▸ What you should do: Return the following from the records below: each line, word for word, starting with the line that contains "numpy's float64 arithmetic" and going on through the line that contains "(d_long / 2)) ^ 2 in", with nothing outside that range.

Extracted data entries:
= Beginning of Section =

(** * spade_tests: the drone telemetry and video relay

    A shallow embedding of [framework/drone_utils.py] (the telemetry
    sampler [position_register]) and [framework/rtsp_utils.py] (the frame
    pipeline [rtsp_processing] and the pull source [restreaming]), with
    the properties of the relay pipeline stated over it.

    Conventions.
    - A [datetime] is the number of microseconds since a fixed origin
      (Python's datetime has microsecond resolution); a [timedelta] is a
      number of microseconds.
    - Calls into libraries whose code is not part of the repository
      (olympe, paho-mqtt, redis, OpenCV, GStreamer) are inputs of the
      model: what they return, and whether they raise, is given by an
      environment record for each callback invocation.
    - A Python exception is a value of [exn]; code that can raise lives
      in a small state-and-exception monad. *)

From Stdlib Require Import ZArith List String Bool Lia QArith Reals Lra.
Import ListNotations.

Local Open Scope string_scope.
Local Open Scope list_scope.
Local Open Scope Z_scope.

(** ** Python values shared by the modules *)

Module Py.

Inductive exn : Type :=
| TypeError (msg : string)
| ValueError (msg : string)
| AttributeError (msg : string)
| KeyError (key : string)
| RuntimeError (msg : string).

(** The outcome of a call: a returned value or a raised exception. *)
Inductive res (A : Type) : Type :=
| Ret (a : A)
| Raise (e : exn).
Arguments Ret {A} a.
Arguments Raise {A} e.

Definition returned {A} (r : res A) : bool :=
  match r with Ret _ => true | Raise _ => false end.

(** State-and-exception monad: the state written before a raise stays
    written, as in Python. *)
Definition M (S A : Type) : Type := S -> res A * S.

Definition ret {S A} (a : A) : M S A := fun s => (Ret a, s).
Definition raise {S A} (e : exn) : M S A := fun s => (Raise e, s).
Definition bind {S A B} (m : M S A) (k : A -> M S B) : M S B :=
  fun s => match m s with
           | (Ret a, s') => k a s'
           | (Raise e, s') => (Raise e, s')
           end.
Definition lift {S A} (r : res A) : M S A := fun s => (r, s).
Definition modify {S} (f : S -> S) : M S unit := fun s => (Ret tt, f s).

End Py.

Declare Scope py_scope.
Delimit Scope py_scope with py.
Notation "x <- m ;; k" := (Py.bind m (fun x => k))
  (at level 100, m at next level, right associativity) : py_scope.
Notation "m ;;; k" := (Py.bind m (fun _ => k))
  (at level 100, right associativity) : py_scope.

(** ** [position_register.haversine] (drone_utils.py, lines 39-51)

    numpy's float64 arithmetic is read as arithmetic over the reals. *)

Module Haversine.

Local Open Scope R_scope.

Definition deg2rad (x : R) : R := x * (PI / 180).

(** [self.init_lat] and [self.init_long] are the two first arguments. *)
Definition haversine (init_lat init_long curr_lat curr_long : R) : R :=
  let r := 6371 in
  let d_lat := deg2rad curr_lat - deg2rad init_lat in
  let d_long := deg2rad curr_long - deg2rad init_long in
  let root_part :=
    (sin (d_lat / 2)) ^ 2
    + cos (deg2rad init_lat) * cos (deg2rad curr_lat) * (sin (d_long / 2)) ^ 2 in
  let out_part := 2 * r * asin (sqrt root_part) in
  out_part * 1000.

(** The formula as the specification words it: latitudes and the two
    differences in radians, Earth radius [R] in kilometres, result in
    metres. *)
Definition haversine_formula (R_km lat0 long0 lat long : R) : R :=
  let dlat := deg2rad lat - deg2rad lat0 in
  let dlong := deg2rad long - deg2rad long0 in
  2 * R_km
  * asin (sqrt ((sin (dlat / 2))² + cos (deg2rad lat0) * cos (deg2rad lat) * (sin (dlong / 2))²))
  * 1000.

End Haversine.

(** ** The telemetry sampler: [position_register] (drone_utils.py) *)

Module Sampler.
Import Py.

Definition datetime : Type := Z.
Definition timedelta : Type := Z.

(** [strftime('%Y-%m-%d %H:%M:%S')]: the rendering of a datetime down to
    the second. Two datetimes render to the same text exactly when they
    lie in the same second, so the text is represented by the number of
    that second. *)
Definition strftime_YmdHMS (t : datetime) : Z := t / 1000000.
(** * cosmos migration checker: a shallow embedding of [main.go]

    The program creates a CodeQL database for a source directory, runs a
    fixed query pack over it, decodes the SARIF report and prints every
    finding with the source line it points at and a caret under the
    reported column.

    Go values are modelled as follows.
    - [int] is [Z]; [string] and [[]byte] are [string] (a sequence of
      8-bit characters); a slice is a [list]; a nil-able pointer or error
      is an [option].
    - The file system is a finite map from path to node.
    - Standard output is the list of strings written, one entry per call
      of [fmt.Printf] / [fmt.Println].
    - External processes, the random names of temporary directories
      and the grammar of JSON are parameters ([System]).

    Left out: the standard error stream, file permissions and other
    failures of the operating system after a file is open, and the
    limits of memory. *)

From stdpp Require Import gmap strings list fin_maps pretty.
From Stdlib Require Import ZArith Ascii Lia.

Open Scope Z_scope.

(** ** Strings *)

Module Str.

Definition LF : ascii := "010".
Definition CR : ascii := "013".
Definition ESC : ascii := "027".

Definition nl : string := String LF EmptyString.

(** [len(s)] *)
Definition len (s : string) : Z := Z.of_nat (String.length s).

(** [n] copies of [s], one after the other. *)
Fixpoint replicate (n : nat) (s : string) : string :=
  match n with
  | O => EmptyString
  | S n' => s +:+ replicate n' s
  end.

(** [strings.Join(elems, sep)] *)
Fixpoint join (sep : string) (elems : list string) : string :=
  match elems with
  | [] => EmptyString
  | [e] => e
  | e :: rest => e +:+ sep +:+ join sep rest
  end.

(** The verb [%d] applied to an [int]. *)
Definition itoa (n : Z) : string := pretty n.

(** [strings.HasPrefix(s, prefix)] *)
Fixpoint hasPrefix (prefix s : string) : bool :=
  match prefix, s with
  | EmptyString, _ => true
  | String a p', String b s' => if decide (a = b) then hasPrefix p' s' else false
  | String _ _, EmptyString => false
  end.

(** [strings.Contains(s, substr)] *)
Fixpoint contains (substr s : string) : bool :=
  hasPrefix substr s ||
  match s with
  | EmptyString => false
  | String _ s' => contains substr s'
  end.
(** * Lecture Pilot: a shallow embedding of the client's logic

  The development follows the TypeScript sources:
  - [types.ts]                      -> [Module Types]
  - [services/geminiService.ts]     -> [Module GeminiService]
  - [App.tsx]                       -> [Module App]
  - [components/UploadSection.tsx]  -> [Module UploadSection]
  - [components/Dashboard.tsx]      -> [Module Dashboard]

  JavaScript values are modelled as the run time has them: strings are
  sequences of UTF-16 code units, numbers that the code computes with in
  floating point are binary64 floats, objects used as dictionaries are
  finite maps, promises are their settled outcome. *)

From Stdlib Require Import ZArith NArith List String Ascii Floats DecimalString
  DecimalN.
From stdpp Require Import base list gmap.
(** *** Callbacks that wait *)

Lemma advance_all_cons dbscan_run p o schedule :
  advance_all dbscan_run p (o :: schedule)
  = advance_all dbscan_run (advance dbscan_run p o) schedule.
Proof. reflexivity. Qed.

Lemma advance_all_app dbscan_run p schedule schedule' :
  advance_all dbscan_run p (schedule ++ schedule')
  = advance_all dbscan_run (advance_all dbscan_run p schedule) schedule'.
Proof. apply fold_left_app. Qed.

Lemma replace_length k c : forall l, List.length (replace k c l) = List.length l.
Proof.
  induction k as [| k IH]; intros [| x l]; cbn; try reflexivity.
  rewrite IH. reflexivity.
Qed.

Lemma nth_error_replace k c : forall l x,
  nth_error l k = Some x -> nth_error (replace k c l) k = Some c.
Proof.
  induction k as [| k IH]; intros [| y l] x H; try discriminate; cbn.
  - reflexivity.
  - apply (IH l x). exact H.
Qed.

Lemma nth_error_replace_other k c j : forall l,
  j <> k -> nth_error (replace k c l) j = nth_error l j.
Proof.
  revert j. induction k as [| k IH]; intros j [| y l] NE; cbn; try reflexivity.
  - destruct j as [| j]; [destruct (NE eq_refl) | reflexivity].
  - destruct j as [| j]; [reflexivity |]. cbn. apply IH. intros E. apply NE. f_equal. exact E.
Qed.

Lemma Forall_replace (P : callback -> Prop) k c : forall l,
  Forall P l -> P c -> Forall P (replace k c l).
Proof.
  induction k as [| k IH]; intros [| y l] F Hc; cbn; try constructor.
  - exact Hc.
  - apply Forall_inv_tail in F. exact F.
  - apply Forall_inv in F. exact F.
  - apply IH; [apply Forall_inv_tail in F; exact F | exact Hc].
Qed.

Lemma replace_last c x : forall l, replace (List.length l) c (l ++ [x]) = l ++ [c].
Proof. induction l as [| y l IH]; cbn; [reflexivity | rewrite IH; reflexivity]. Qed.

(** The callback that waits for its insertion goes on inside
    [saveZoneData]; the one that waits for [saveZoneData] broadcasts. *)
Lemma advance_insertMany dbscan_run p k zoneData fault :
  nth_error (callbacks p) k = Some (awaits_insertMany zoneData fault) ->
  advance dbscan_run p (Resumed k)
  = {| state := fst (saveZoneData fault zoneData (state p));
       callbacks := replace k (awaits_saveZoneData zoneData fulfilled) (callbacks p) |}.
Proof.
  intros H. unfold advance. rewrite H.
  pose proof (saveZoneData_fulfilled fault zoneData (state p)) as F.
  destruct (saveZoneData fault zoneData (state p)) as [s1 saving].
  cbn [snd] in F. rewrite F. reflexivity.
Qed.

= End of Section =

▸ Finished exercise:
    numpy's float64 arithmetic is read as arithmetic over the reals. *)

Module Haversine.

Local Open Scope R_scope.

Definition deg2rad (x : R) : R := x * (PI / 180).

(** [self.init_lat] and [self.init_long] are the two first arguments. *)
Definition haversine (init_lat init_long curr_lat curr_long : R) : R :=
  let r := 6371 in
  let d_lat := deg2rad curr_lat - deg2rad init_lat in
  let d_long := deg2rad curr_long - deg2rad init_long in
  let root_part :=
    (sin (d_lat / 2)) ^ 2
    + cos (deg2rad init_lat) * cos (deg2rad curr_lat) * (sin (d_long / 2)) ^ 2 in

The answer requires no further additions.